A social and cultural anthropologist, Samuli Schielke works as a senior researcher at Leibniz-Zentrum Moderner Orient in Berlin. He is the author of Migrant Dreams: Egyptian Workers in the Gulf States (AUC Press, 2020).
Here is what Schielke told AUC Press recently about hid book.
You decide to focus one migrant in particular–Tawfiq, a young Egyptian man that you describe as “a peculiar, exceptional person.” Why focus on him?
I also describe his experience as in many ways “common, even typical.” But when we look at individual humans, nobody is typical. Everybody is peculiar in one way or another. Add to that the fact that anthropologists often learn a lot, especially from people who themselves have an analytical take on their society—a desire, and a skill to reflect on their life. Tawfiq is that kind of a man, and he is very good at it.
Focusing on the trajectories of individual people—not as atomistic units, but as members of families and societies—allows us to appreciate details, motivations, and experiences that are shared by many people, and which would remain invisible if we were to try to give a broad, representative account. Accounts of the latter kind are already available, and with Migrant Dreams I wanted to show some of the personal and societal hopes, frustrations, and small moments of accomplishment that drive the worldwide process of migration.

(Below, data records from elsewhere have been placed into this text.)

(** * The data-distribution relocation queue (DataDistributionQueue.actor.cpp)

    A shallow embedding of the relocation queue of the data distributor:
    the [RelocateData] record, the per-server [Busyness] ledgers and the
    admission checks built on them, the ordered sets and key-range maps the
    queue is made of, and the parts of [DDQueueData] that enqueue, launch
    and cancel relocations.

    Conventions.
    - A C++ [int] or [int64_t] is a [Z].  Signed overflow is undefined in C++,
      so the embedding describes the executions without overflow, on which
      machine arithmetic and [Z] arithmetic agree.  Integer division is
      [Z.quot] (truncation), and a division by zero is a failure.
    - A failed [ASSERT], an out-of-range [operator[]] on a vector and a
      division by zero are the failure [None] of the [option] monad.
    - [std::map::operator[]] inserts a default value for an absent key; the
      embedding writes the insertion out.
    - [startTime] is a [double] holding either [-1] or a reading of the
      clock; it is only compared and never a NaN, and is modelled by an
      integer number of clock ticks.
    - Trace events, spawned actors and stream sends are collected in a list
      of [Effect]s next to the state the functions thread. *)

From stdpp Require Import gmap strings list fin_maps.
From Stdlib Require Import ZArith Lia Sorted.

Local Open Scope Z_scope.

(** * Part I: the embedding *)

(** ** Small utilities *)

(** A left fold whose step can fail. *)
Fixpoint foldM_opt {A B : Type} (f : A -> B -> option A) (a : A) (l : list B)
  : option A :=
  match l with
  | [] => Some a
  | x :: l' => a' ← f a x; foldM_opt f a' l'
  end.

(** Case analysis on the integer comparisons of a goal. *)
Ltac zcmp :=
  repeat match goal with
  | |- context [?a <? ?b] => destruct (Z.ltb_spec a b)
  | |- context [?a <=? ?b] => destruct (Z.leb_spec a b)
  | |- context [?a =? ?b] => destruct (Z.eqb_spec a b)
  end; try lia; try done.
(** * MediaDecoder (src/media/media_decoder.cpp): a shallow embedding

    The model follows the build with RING_VIDEO and RING_ACCEL defined and
    _WIN32 undefined, i.e. the branch of every [#ifndef _WIN32] that uses
    the codecpar API.  Integers of the C++ code are [Z]; conversions between
    integer types are written out with [to_int] and [to_unsigned].  Calls
    into libav and into the collaborators of the decoder (accelerator,
    resampler, ring buffer, clock) are answered by an explicit environment
    record, and the calls out of the decoder that matter below are recorded
    in a trace of [Event]s.  Logging ([RING_DBG], [RING_WARN], [RING_ERR])
    and the rendering of error strings are left out. *)

From stdpp Require Import base gmap strings list pretty.
From Stdlib Require Import ZArith Lia.

Local Open Scope Z_scope.

(** ** Constants and data types of libav used by the decoder *)

Module Libav.

(** [AVERROR(EAGAIN)]: the negated errno (11 on Linux). *)
Definition EAGAIN : Z := 11.
Definition AVERROR (e : Z) : Z := - e.

(** [AVERROR_EOF] is [FFERRTAG('E','O','F',' ')], negated. *)
Definition MKTAG (a b c d : Z) : Z :=
  Z.lor a (Z.lor (Z.shiftl b 8) (Z.lor (Z.shiftl c 16) (Z.shiftl d 24))).
Definition AVERROR_EOF : Z := - MKTAG 69 79 70 32.
Definition AVERROR_INVALIDDATA : Z := - MKTAG 73 78 68 65.

(** [AV_NOPTS_VALUE] is [INT64_MIN]. *)
Definition AV_NOPTS_VALUE : Z := - 2 ^ 63.
Definition AV_TIME_BASE : Z := 1000000.

Inductive AVMediaType :=
| AVMEDIA_TYPE_UNKNOWN
| AVMEDIA_TYPE_VIDEO
| AVMEDIA_TYPE_AUDIO
| AVMEDIA_TYPE_DATA
| AVMEDIA_TYPE_SUBTITLE
| AVMEDIA_TYPE_ATTACHMENT.

Global Instance AVMediaType_eq_dec : EqDecision AVMediaType.
Proof. solve_decision. Defined.

Inductive AVSampleFormat :=
| AV_SAMPLE_FMT_U8
| AV_SAMPLE_FMT_S16
| AV_SAMPLE_FMT_S32
| AV_SAMPLE_FMT_FLT
| AV_SAMPLE_FMT_DBL
| AV_SAMPLE_FMT_U8P
| AV_SAMPLE_FMT_S16P
| AV_SAMPLE_FMT_S32P
| AV_SAMPLE_FMT_FLTP
| AV_SAMPLE_FMT_DBLP.

Global Instance AVSampleFormat_eq_dec : EqDecision AVSampleFormat.
Proof. solve_decision. Defined.

Record AVCodecParameters := {
  codec_type : AVMediaType;
  codec_id : Z
}.

Record AVRational := { num : Z; den : Z }.

Record AVStream := {
  codecpar : AVCodecParameters;
  start_time : Z;
  time_base : AVRational;
  avg_frame_rate : AVRational
}.

Record AVCodec := { codec_name : string; codec_long_name : string }.

Record AVPacket := { stream_index : Z; packet_data : list Z }.

(** The fields of [AVFrame] the decoder reads or writes; the payload
    ([data], [extended_data]) is kept as raw words. *)
Record AVFrame := {
  format : Z;
  pts : Z;
  sample_rate : Z;
  nb_samples : Z;
  frame_data : list Z
}.

Definition set_format (f : Z) (fr : AVFrame) : AVFrame :=
  {| format := f; pts := pts fr; sample_rate := sample_rate fr;
     nb_samples := nb_samples fr; frame_data := frame_data fr |}.

End Libav.
Export Libav.

(** C++ integer conversions. *)
Definition to_unsigned (x : Z) : Z := x mod 2 ^ 32.
Definition to_int (x : Z) : Z := (x + 2 ^ 31) mod 2 ^ 32 - 2 ^ 31.

(** [AudioFormat] (audio/audiobuffer.h): two [unsigned] fields. *)
Record AudioFormat := {
  fmt_sample_rate : Z;
  fmt_nb_channels : Z
}.

#[global] Instance AudioFormat_eq_dec : EqDecision AudioFormat.
Proof. solve_decision. Defined.

(** ** What the decoder takes from outside this file

    The enumerators of [AVPixelFormat] depend on the libav version, the
    type [rational<double>] and [ring::to_string] on doubles come from
    other headers, and the arithmetic of the rate emulator and the DSP of
    the audio buffers are floating point: all of them are parameters of
    the model. *)

Class External := {
  AV_PIX_FMT_YUV420P : Z;
  AV_PIX_FMT_YUV422P : Z;
  AV_PIX_FMT_YUV444P : Z;
  AV_PIX_FMT_YUV440P : Z;
  AV_PIX_FMT_YUVJ420P : Z;
  AV_PIX_FMT_YUVJ422P : Z;
  AV_PIX_FMT_YUVJ444P : Z;
  AV_PIX_FMT_YUVJ440P : Z;
  (* rational<double>, its operator bool and ring::to_string(r.real()) *)
  rational_double : Type;
  rational_bool : rational_double → bool;
  rational_real_to_string : rational_double → string;
  (* static_cast<std::int64_t>((getTimeBase() * (pts - start_time)).real() * 1e6),
     as a function of the time base, pts and start_time *)
  frame_time_us : AVRational → Z → Z → Z;
  (* AudioBuffer::convertFloatPlanarToSigned16 and AudioBuffer::deinterleave:
     payload, sample count, channel count to per-channel samples *)
  convertFloatPlanarToSigned16 : list Z → Z → Z → list (list Z);
  deinterleave : list Z → Z → Z → list (list Z);
  (* the sample-rate conversion inside Resampler::resample, a method of
     the resampler: the format the resampler was constructed for, input
     rate, output rate, input samples to output samples *)
  resample_samples : AudioFormat → Z → Z → list (list Z) → list (list Z)
}.

(** The enumerators named by [correctPixFmt]. *)
Definition pix_fmt_enumerators `{External} : list Z :=
  [AV_PIX_FMT_YUV420P; AV_PIX_FMT_YUV422P; AV_PIX_FMT_YUV444P;
   AV_PIX_FMT_YUV440P; AV_PIX_FMT_YUVJ420P; AV_PIX_FMT_YUVJ422P;
   AV_PIX_FMT_YUVJ444P; AV_PIX_FMT_YUVJ440P].

(** [libavutil/pixfmt.h] of FFmpeg 3.x, with integer stand-ins for the
    floating-point collaborators; used to run the model on concrete
    inputs. *)
Definition ffmpeg3 : External := {|
  AV_PIX_FMT_YUV420P := 0;
  AV_PIX_FMT_YUV422P := 4;
  AV_PIX_FMT_YUV444P := 5;
  AV_PIX_FMT_YUV440P := 33;
  AV_PIX_FMT_YUVJ420P := 12;
  AV_PIX_FMT_YUVJ422P := 13;
  AV_PIX_FMT_YUVJ444P := 14;
  AV_PIX_FMT_YUVJ440P := 34;
  rational_double := Z * Z;
  rational_bool := λ r, negb (r.1 =? 0);
  rational_real_to_string := λ r, pretty (r.1 `div` r.2);
  frame_time_us := λ tb p s, (num tb * (p - s) * 1000000) `div` den tb;
  convertFloatPlanarToSigned16 := λ d _ _, [d];
  deinterleave := λ d _ _, [d];
  resample_samples := λ _ _ _ s, s
|}.

(** ** Data model *)

(** [MediaDecoder::Status] *)
Inductive Status :=
| Success
| FrameFinished
| EOFError
| ReadError
| DecodeError
| RestartRequired.

#[global] Instance Status_eq_dec : EqDecision Status.
Proof. solve_decision. Defined.

(** Modelled from the spec: [AudioBuffer] (audio/audiobuffer.h) is not part
    of the source file.  The spec describes it as a scratch buffer that is
    reshaped to a sample rate and a channel count, sized to a sample count,
    and filled by a conversion. *)
Record AudioBuffer := {
  buf_format : AudioFormat;
  buf_frames : Z;
  buf_samples : list (list Z)
}.

Definition AudioBuffer_new : AudioBuffer :=
  {| buf_format := {| fmt_sample_rate := 0; fmt_nb_channels := 0 |};
     buf_frames := 0; buf_samples := [] |}.

Definition setFormat (f : AudioFormat) (b : AudioBuffer) : AudioBuffer :=
  {| buf_format := f; buf_frames := buf_frames b;
     buf_samples := buf_samples b |}.

Definition resize (n : Z) (b : AudioBuffer) : AudioBuffer :=
  {| buf_format := buf_format b; buf_frames := n;
     buf_samples := buf_samples b |}.

Definition fill (s : list (list Z)) (b : AudioBuffer) : AudioBuffer :=
  {| buf_format := buf_format b; buf_frames := buf_frames b;
     buf_samples := s |}.

(** Modelled from the spec: [Resampler] (audio/resampler.h) is not part of
    the source file.  A resampler is constructed for ("sized for") a target
    format; [resample], a method of the resampler, reads one buffer and
    writes the samples of the other, whose shape was set by the caller. *)
Record Resampler := { resampler_format : AudioFormat }.

Definition Resampler_new (f : AudioFormat) : Resampler :=
  {| resampler_format := f |}.

Definition resample `{External} (r : Resampler)
    (dataIn dataOut : AudioBuffer) : AudioBuffer :=
  fill (resample_samples (resampler_format r)
          (fmt_sample_rate (buf_format dataIn))
          (fmt_sample_rate (buf_format dataOut)) (buf_samples dataIn))
       dataOut.

(** Modelled from the spec: [RingBuffer] (audio/ringbuffer.h) is not part
    of the source file; it accepts pre-formatted audio buffers, and the
    decoder is a producer only.  The buffers put so far, oldest first. *)
Definition RingBuffer := list AudioBuffer.

Definition put (b : AudioBuffer) (rb : RingBuffer) : RingBuffer := rb ++ [b].

(** Modelled from the spec: the accelerator (video/accel.h) is not part of
    the source file; it exposes "has failed" and "extract decoded data into
    a destination frame". *)
Record HardwareAccel := { hasFailed : bool }.

(** The fields of [AVCodecContext] the decoder reads or writes; [opaque]
    records whether the back-reference points to an accelerator, [is_open]
    whether [avcodec_open2] succeeded since the last [avcodec_close]. *)
Record AVCodecContext := {
  codec : AVCodec;
  thread_count : Z;
  channels : Z;
  ctx_sample_rate : Z;
  sample_fmt : AVSampleFormat;
  width : Z;
  height : Z;
  pix_fmt : Z;
  opaque : bool;
  is_open : bool
}.

Definition set_thread_count (v : Z) (c : AVCodecContext) : AVCodecContext :=
  {| codec := codec c; thread_count := v; channels := channels c;
     ctx_sample_rate := ctx_sample_rate c; sample_fmt := sample_fmt c;
     width := width c; height := height c; pix_fmt := pix_fmt c;
     opaque := opaque c; is_open := is_open c |}.

Definition set_channels (v : Z) (c : AVCodecContext) : AVCodecContext :=
  {| codec := codec c; thread_count := thread_count c; channels := v;
     ctx_sample_rate := ctx_sample_rate c; sample_fmt := sample_fmt c;
     width := width c; height := height c; pix_fmt := pix_fmt c;
     opaque := opaque c; is_open := is_open c |}.

Definition set_ctx_sample_rate (v : Z) (c : AVCodecContext) : AVCodecContext :=
  {| codec := codec c; thread_count := thread_count c; channels := channels c;
     ctx_sample_rate := v; sample_fmt := sample_fmt c;
     width := width c; height := height c; pix_fmt := pix_fmt c;
     opaque := opaque c; is_open := is_open c |}.

Definition set_opaque (v : bool) (c : AVCodecContext) : AVCodecContext :=
  {| codec := codec c; thread_count := thread_count c; channels := channels c;
     ctx_sample_rate := ctx_sample_rate c; sample_fmt := sample_fmt c;
     width := width c; height := height c; pix_fmt := pix_fmt c;
     opaque := v; is_open := is_open c |}.

Definition set_is_open (v : bool) (c : AVCodecContext) : AVCodecContext :=
  {| codec := codec c; thread_count := thread_count c; channels := channels c;
     ctx_sample_rate := ctx_sample_rate c; sample_fmt := sample_fmt c;
     width := width c; height := height c; pix_fmt := pix_fmt c;
     opaque := opaque c; is_open := v |}.

(** The fields of [AVFormatContext] the decoder reads or writes.  Pointers
    ([interrupt_callback], [pb]) are addresses, 0 for null. *)
Record AVFormatContext := {
  streams : list AVStream;
  max_analyze_duration : Z;
  interrupt_callback : Z;
  interrupt_opaque : Z;
  pb : Z
}.

Definition avformat_alloc_context : AVFormatContext :=
  {| streams := []; max_analyze_duration := 0; interrupt_callback := 0;
     interrupt_opaque := 0; pb := 0 |}.

Definition set_streams (v : list AVStream) (c : AVFormatContext) :=
  {| streams := v; max_analyze_duration := max_analyze_duration c;
     interrupt_callback := interrupt_callback c;
     interrupt_opaque := interrupt_opaque c; pb := pb c |}.

Definition set_max_analyze_duration (v : Z) (c : AVFormatContext) :=
  {| streams := streams c; max_analyze_duration := v;
     interrupt_callback := interrupt_callback c;
     interrupt_opaque := interrupt_opaque c; pb := pb c |}.

Definition set_interrupt_callback (v : Z) (c : AVFormatContext) :=
  {| streams := streams c; max_analyze_duration := max_analyze_duration c;
     interrupt_callback := v;
     interrupt_opaque := interrupt_opaque c; pb := pb c |}.

Definition set_interrupt_opaque (v : Z) (c : AVFormatContext) :=
  {| streams := streams c; max_analyze_duration := max_analyze_duration c;
     interrupt_callback := interrupt_callback c;
     interrupt_opaque := v; pb := pb c |}.

Definition set_pb (v : Z) (c : AVFormatContext) :=
  {| streams := streams c; max_analyze_duration := max_analyze_duration c;
     interrupt_callback := interrupt_callback c;
     interrupt_opaque := interrupt_opaque c; pb := v |}.

(** The data members of [MediaDecoder]. *)
Record MediaDecoder := {
  inputDecoder_ : option AVCodec;
  decoderCtx_ : option AVCodecContext;
  inputCtx_ : AVFormatContext;
  avStream_ : option AVStream;
  streamIndex_ : Z;
  emulateRate_ : bool;
  startTime_ : Z;
  decBuff_ : AudioBuffer;
  resamplingBuff_ : AudioBuffer;
  resampler_ : option Resampler;
  options_ : gmap string string;
  enableAccel_ : bool;
  accel_ : option HardwareAccel
}.

(** Member assignment, one function per member the source assigns. *)
Definition set_inputDecoder_ (v : option AVCodec) (d : MediaDecoder) : MediaDecoder :=
  {| inputDecoder_ := v; decoderCtx_ := decoderCtx_ d;
     inputCtx_ := inputCtx_ d; avStream_ := avStream_ d;
     streamIndex_ := streamIndex_ d; emulateRate_ := emulateRate_ d;
     startTime_ := startTime_ d; decBuff_ := decBuff_ d;
     resamplingBuff_ := resamplingBuff_ d; resampler_ := resampler_ d;
     options_ := options_ d; enableAccel_ := enableAccel_ d;
     accel_ := accel_ d |}.
(** * AnnoyATtiny85: the tap-configured, watchdog-driven beeper

    A shallow embedding of [AnnoyATTiny85.ino] and the properties of its
    configuration ritual, its tone generator and its scheduler.

    Conventions of the embedding.
    - The target is an ATtiny85 compiled with avr-gcc: [int] has 16 bits,
      [long] 32 bits, [byte] 8 bits.  Values are integers of [Z]; every
      conversion and every arithmetic result is wrapped explicitly.
    - Time is the number of milliseconds since power-up, the granularity at
      which the sketch reads it with [millis()].  One pass of a busy loop is
      taken to last one such tick: a polling loop samples the pin once per
      millisecond and a tone loop accounts for one millisecond of sound per
      pass.
    - The activation pin is a function from time to its level; it is the
      only input of the program.
    - A pass of [loop] is one step: the watchdog interrupt that ends the
      sleep runs inside [sleep_mode], and an interrupt that arrives at any
      other moment is a step of its own.
    - Functions overloaded in the sketch carry their number of arguments as
      a suffix ([play2], [play3], [play4]). *)

From Stdlib Require Import ZArith List Bool Lia.
Import ListNotations.
Local Open Scope Z_scope.

(** ** Machine integers *)

Module Avr.

Definition wrap_signed (bits z : Z) : Z :=
  (z + 2 ^ (bits - 1)) mod 2 ^ bits - 2 ^ (bits - 1).

Definition to_int (z : Z) : Z := wrap_signed 16 z.
Definition to_long (z : Z) : Z := wrap_signed 32 z.
Definition to_uint (z : Z) : Z := z mod 2 ^ 16.
Definition to_ulong (z : Z) : Z := z mod 2 ^ 32.
Definition to_byte (z : Z) : Z := z mod 2 ^ 8.

Definition is_int (z : Z) : Prop := - 2 ^ 15 <= z < 2 ^ 15.
Definition is_long (z : Z) : Prop := - 2 ^ 31 <= z < 2 ^ 31.

End Avr.

Import Avr.

(** ** Constants of the sketch *)

Definition TEST_MIN_COUNTER_TRIGGER : Z := 2.
Definition TEST_MAX_COUNTER_TRIGGER : Z := 4.
Definition TEST_WATCHDOG_PARAM : Z := 7.
Definition DAY : Z := 10800.
Definition TEST_INITIAL_COUNTER_TRIGGER : Z := 3.
Definition ON_MICROS : Z := 300.
Definition DUTY : Z := 30.

(** Bits of the watchdog control register WDTCR (avr/io headers of the
    ATtiny25/45/85). *)
Definition WDIE : Z := 6.
Definition WDP3 : Z := 5.
Definition WDCE : Z := 4.
Definition WDE : Z := 3.

(** ** The board: clock and piezo output *)

(** [piezo] is the trace of what was written to the piezo pin, newest first:
    one pair [(high, low)] of microsecond delays per accounted pass of a tone
    loop. *)
Record Board : Type := mkBoard {
  clock : Z;
  piezo : list (Z * Z)
}.

Definition millis (b : Board) : Z := to_ulong (clock b).

Definition tick (b : Board) : Board :=
  mkBoard (clock b + 1) (piezo b).

(** [delay] takes an [unsigned long]. *)
Definition delay (ms : Z) (b : Board) : Board :=
  mkBoard (clock b + to_ulong ms) (piezo b).

(** [digitalWrite(HIGH); delayMicroseconds(pa); digitalWrite(LOW);
    delayMicroseconds(pb)]: [delayMicroseconds] takes an [unsigned int]. *)
Definition pulse (pa pb : Z) (b : Board) : Board :=
  mkBoard (clock b) ((to_uint pa, to_uint pb) :: piezo b).

(** The loop [while (end > millis()) { ... }] of [play].  While the loop runs
    the clock climbs one by one towards [end], so [end - millis()] passes are
    all it can make; that number is its fuel. *)
Fixpoint tone (n : nat) (end_ pa pb : Z) (b : Board) : Board :=
  match n with
  | O => b
  | S n' =>
      if millis b <? end_
      then tone n' end_ pa pb (tick (pulse pa pb b))
      else b
  end.

(** Time the pin is held high in each cycle. *)
Definition play_high (period duty : Z) : Z :=
  let pa := to_ulong (Z.quot (to_long (period * duty)) 100) in
  if 150 <? pa then 150 else pa.

Definition play_low (period duty : Z) : Z :=
  to_ulong (period - play_high period duty).

Definition play4 (period durationMillis pauseMillis duty : Z) (b : Board)
  : Board :=
  let end_ := to_ulong (millis b + durationMillis) in
  let pa := play_high period duty in
  let pb := play_low period duty in
  let b1 := tone (Z.to_nat (end_ - millis b)) end_ pa pb b in
  delay pauseMillis b1.
(** * EC2 start/stop scheduler: the Lambda handler of [lambda_function.py]

    A shallow embedding of the two functions of the module,
    [get_list_of_servers_with_tag] and [lambda_handler], together with the
    part of the Python run time and of the EC2 client they touch.

    The handler talks to the outside world through three client methods
    ([describe_instances], [start_instances], [stop_instances]) and through
    [print].  Both are modelled by explicit state passing: the state holds the
    provider's own (opaque) state, the list of client calls issued so far and
    the lines printed so far.  Exceptions are threaded through a small
    state-and-error monad. *)

From Stdlib Require Import ZArith String Ascii List Lia Bool.
From Stdlib Require Import Floats.SpecFloat.
From stdpp Require Import base option gmap strings list.

Import ListNotations.
Local Open Scope string_scope.
Local Open Scope list_scope.

(** ** Python values

    The event handed to the handler is the decoded JSON payload: a [dict]
    from [str] keys to JSON values. *)

#[local] Set Warnings "-register-all".

Inductive pyval : Type :=
  | PNone
  | PBool (b : bool)
  | PInt (z : Z)
  | PFloat (f : spec_float)
  | PStr (s : string)
  | PList (l : list pyval)
  | PDict (d : gmap string pyval).

(** [type(v).__name__] *)
Definition py_type_name (v : pyval) : string :=
  match v with
  | PNone => "NoneType"
  | PBool _ => "bool"
  | PInt _ => "int"
  | PFloat _ => "float"
  | PStr _ => "str"
  | PList _ => "list"
  | PDict _ => "dict"
  end.

(** [v == s] for a [str] literal [s]: no JSON value that is not a [str]
    compares equal to a [str]. *)
Definition py_eq_str (v : pyval) (s : string) : bool :=
  match v with
  | PStr t => String.eqb t s
  | _ => false
  end.

(** ** [str] and [repr]

    A character of a [string] stands for the code point of its number, so
    the strings of the model are the [str] values over the code points below
    256.  [repr] of a [str] picks the quote as CPython does (a double quote
    only when the text holds a single quote and no double quote), escapes the
    quote and the backslash, and writes the characters that are not printable
    as escapes: below 256 these are the control characters 0-31 and 127-159,
    the no-break space 160 and the soft hyphen 173. *)

Definition squote : ascii := "039"%char.
Definition dquote : ascii := "034"%char.
Definition backslash : ascii := "092"%char.

Fixpoint str_has (c : ascii) (s : string) : bool :=
  match s with
  | EmptyString => false
  | String d s' => Ascii.eqb c d || str_has c s'
  end.

Definition hex_digit (n : N) : ascii :=
  ascii_of_N (if (n <? 10)%N then 48 + n else 87 + n)%N.

Definition repr_char (quote c : ascii) : string :=
  let n := N_of_ascii c in
  if Ascii.eqb c quote || Ascii.eqb c backslash then String backslash (String c EmptyString)
  else if (n =? 9)%N then String backslash "t"
  else if (n =? 10)%N then String backslash "n"
  else if (n =? 13)%N then String backslash "r"
  else if (n <? 32)%N || ((127 <=? n)%N && (n <=? 160)%N) || (n =? 173)%N then
    String backslash (String "x" (String (hex_digit (n / 16)) (String (hex_digit (n mod 16)) EmptyString)))
  else String c EmptyString.

Fixpoint repr_body (quote : ascii) (s : string) : string :=
  match s with
  | EmptyString => EmptyString
  | String c s' => repr_char quote c +:+ repr_body quote s'
  end.

Definition py_repr_str (s : string) : string :=
  let quote := if str_has squote s && negb (str_has dquote s) then dquote else squote in
  String quote (repr_body quote s +:+ String quote EmptyString).

(** [", ".join(l)] *)
Fixpoint join_comma (l : list string) : string :=
  match l with
  | [] => EmptyString
  | [x] => x
  | x :: l' => x +:+ ", " +:+ join_comma l'
  end.

(** [str(l)] for a list [l] of [str] *)
Definition py_str_list (l : list string) : string :=
  "[" +:+ join_comma (map py_repr_str l) +:+ "]".

(** ** Exceptions

    What the handler can see of a raised exception: the name of its class,
    the text [str(error)] gives, and whether it is an instance of
    [Exception], which is what an [except Exception] clause tests.
    [KeyboardInterrupt], [SystemExit] and [GeneratorExit] derive from
    [BaseException] only. *)

Record PyException : Type := mkBaseException {
  exc_type : string;
  exc_str : string;
  exc_is_Exception : bool
}.

(** An exception of a class that derives from [Exception]: the interpreter's
    [KeyError] and [TypeError], botocore's errors. *)
Definition mkException (type str : string) : PyException :=
  mkBaseException type str true.

Inductive result (A : Type) : Type :=
  | Return (a : A)
  | Raise (e : PyException).

Arguments Return {A} a.
Arguments Raise {A} e.

(** ** The EC2 client *)

Record Filter : Type := mkFilter {
  Name : string;
  Values : list string
}.

Record Instance : Type := mkInstance {
  InstanceId : string
}.
(** ** update_graphs and the tables it is given *)

(** The two tables [update_graphs] passes to [filter_data]: the record
    table is the sample or a new frame, the rate table always a new
    frame. *)
Lemma update_graphs_filtered_run read_json g fl target_currency full_data_json
    exchange_rates_json st r st' :
  update_graphs_filtered read_json g fl target_currency full_data_json exchange_rates_json st
  = (r, st') →
  ((∀ l, l ∈ dom (heap st) → heap st' !! l = heap st !! l) ∧ ∀ l, r ≠ Return l)
  ∨ ∃ current_df df2 f2 st1,
      filter_data current_df df2 fl target_currency st1 = (r, st')
      ∧ (df2 ∉ dom (heap st))
      ∧ heap st1 !! df2 = Some f2
      ∧ (exchange_rates_json = None → f2 = NoColumns)
      ∧ (full_data_json = None → current_df = df_sampled g)
      ∧ (∀ l, l ∈ dom (heap st) → heap st1 !! l = heap st !! l).
Proof.
  unfold update_graphs_filtered. rewrite bind_run.
  assert (Hrates : ∀ current_df st0,
            (∀ l, l ∈ dom (heap st) → heap st0 !! l = heap st !! l) →
            (full_data_json = None → current_df = df_sampled g) →
            (let* df2 := match exchange_rates_json with
                         | Some text => let* f := lift (read_json text) in alloc f
                         | None => alloc NoColumns
                         end in
             filter_data current_df df2 fl target_currency) st0 = (r, st') →
            ((∀ l, l ∈ dom (heap st) → heap st' !! l = heap st !! l) ∧ ∀ l, r ≠ Return l)
            ∨ ∃ current_df df2 f2 st1,
                filter_data current_df df2 fl target_currency st1 = (r, st')
                ∧ (df2 ∉ dom (heap st))
                ∧ heap st1 !! df2 = Some f2
                ∧ (exchange_rates_json = None → f2 = NoColumns)
                ∧ (full_data_json = None → current_df = df_sampled g)
                ∧ (∀ l, l ∈ dom (heap st) → heap st1 !! l = heap st !! l)).
  { intros current_df st0 Hkeep Hcur. rewrite bind_run.
    assert (Hfresh : fresh (dom (heap st0)) ∉ dom (heap st)).
    { intros Hin. pose proof (Hkeep _ Hin) as Heq. rewrite fresh_lookup in Heq.
      apply elem_of_dom in Hin as [? Hin]. congruence. }
    assert (Hk : ∀ f l, l ∈ dom (heap st) →
              <[fresh (dom (heap st0)) := f]> (heap st0) !! l = heap st !! l).
    { intros f l Hl. rewrite lookup_alloc_other; [apply Hkeep, Hl|].
      rewrite Hkeep by exact Hl. apply elem_of_dom, Hl. }
    destruct exchange_rates_json as [text|].
    - rewrite bind_run. unfold lift. destruct (read_json text) as [f| |].
      + unfold alloc. intros Hrun. right.
        exists current_df, (fresh (dom (heap st0))), f,
          (mkState (<[fresh (dom (heap st0)) := f]> (heap st0)) (trace st0)).
        split; [exact Hrun|]. split; [exact Hfresh|]. simpl.
        split; [apply lookup_insert_eq|]. split; [discriminate|]. split; [exact Hcur|].
        apply Hk.
      + intros [= <- <-]. left. split; [exact Hkeep|discriminate].
      + intros [= <- <-]. left. split; [exact Hkeep|discriminate].
    - unfold alloc. intros Hrun. right.
      exists current_df, (fresh (dom (heap st0))), NoColumns,
        (mkState (<[fresh (dom (heap st0)) := NoColumns]> (heap st0)) (trace st0)).
      split; [exact Hrun|]. split; [exact Hfresh|]. simpl.
      split; [apply lookup_insert_eq|]. split; [reflexivity|]. split; [exact Hcur|].
      apply Hk. }
  destruct full_data_json as [text|].
  - rewrite bind_run. unfold lift. destruct (read_json text) as [f| |].
    + unfold alloc. apply Hrates; [|discriminate].
      intros l Hl. simpl. apply lookup_alloc_other, elem_of_dom, Hl.
    + intros [= <- <-]. left. split; [reflexivity|discriminate].
    + intros [= <- <-]. left. split; [reflexivity|discriminate].
  - unfold ret. apply Hrates; auto.
Qed.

You suggest that “working in the Gulf for money is a moral, spiritual condition, and imagination is a scarce resource.” Could you elaborate on that idea?
We tend to think of the economy as something detached from the moral aims for which we need money, and of imagination as something that is free from material constraints. But this book is all about the moral projects people need money for, and about dreams that are not free. I think that the economy, morality, and our hopes and dreams are not autonomous realms. They often reproduce each other, and when that happens, it becomes a very powerful and compelling process, where people both want to, and have to, participate. That’s why, everywhere, we see houses being built in migrants’ countries of origin (worldwide, not only in Egypt), even if they don’t live in them: the house seems like a safe and profitable investment; it is the morally right thing to do and as such it is expected by families and communities of the migrants; and many people are motivated to migrate in the first place because they dream of building a comfortable house. Houses have emotional, moral, and financial value, and in order to understand how compelling it is for people to build those houses, even when they know that they will probably not live them, it is important to think of these different dimensions in combination.
The conditions of migrant workers in the Gulf are generally challenging. What is their biggest hardship: the monotonous nature of their job, the meager salary, the poor accommodation, the sponsorship / guardianship policy, the lack of legal recourse for claiming unpaid salaries, limited transportation, racism . . . ?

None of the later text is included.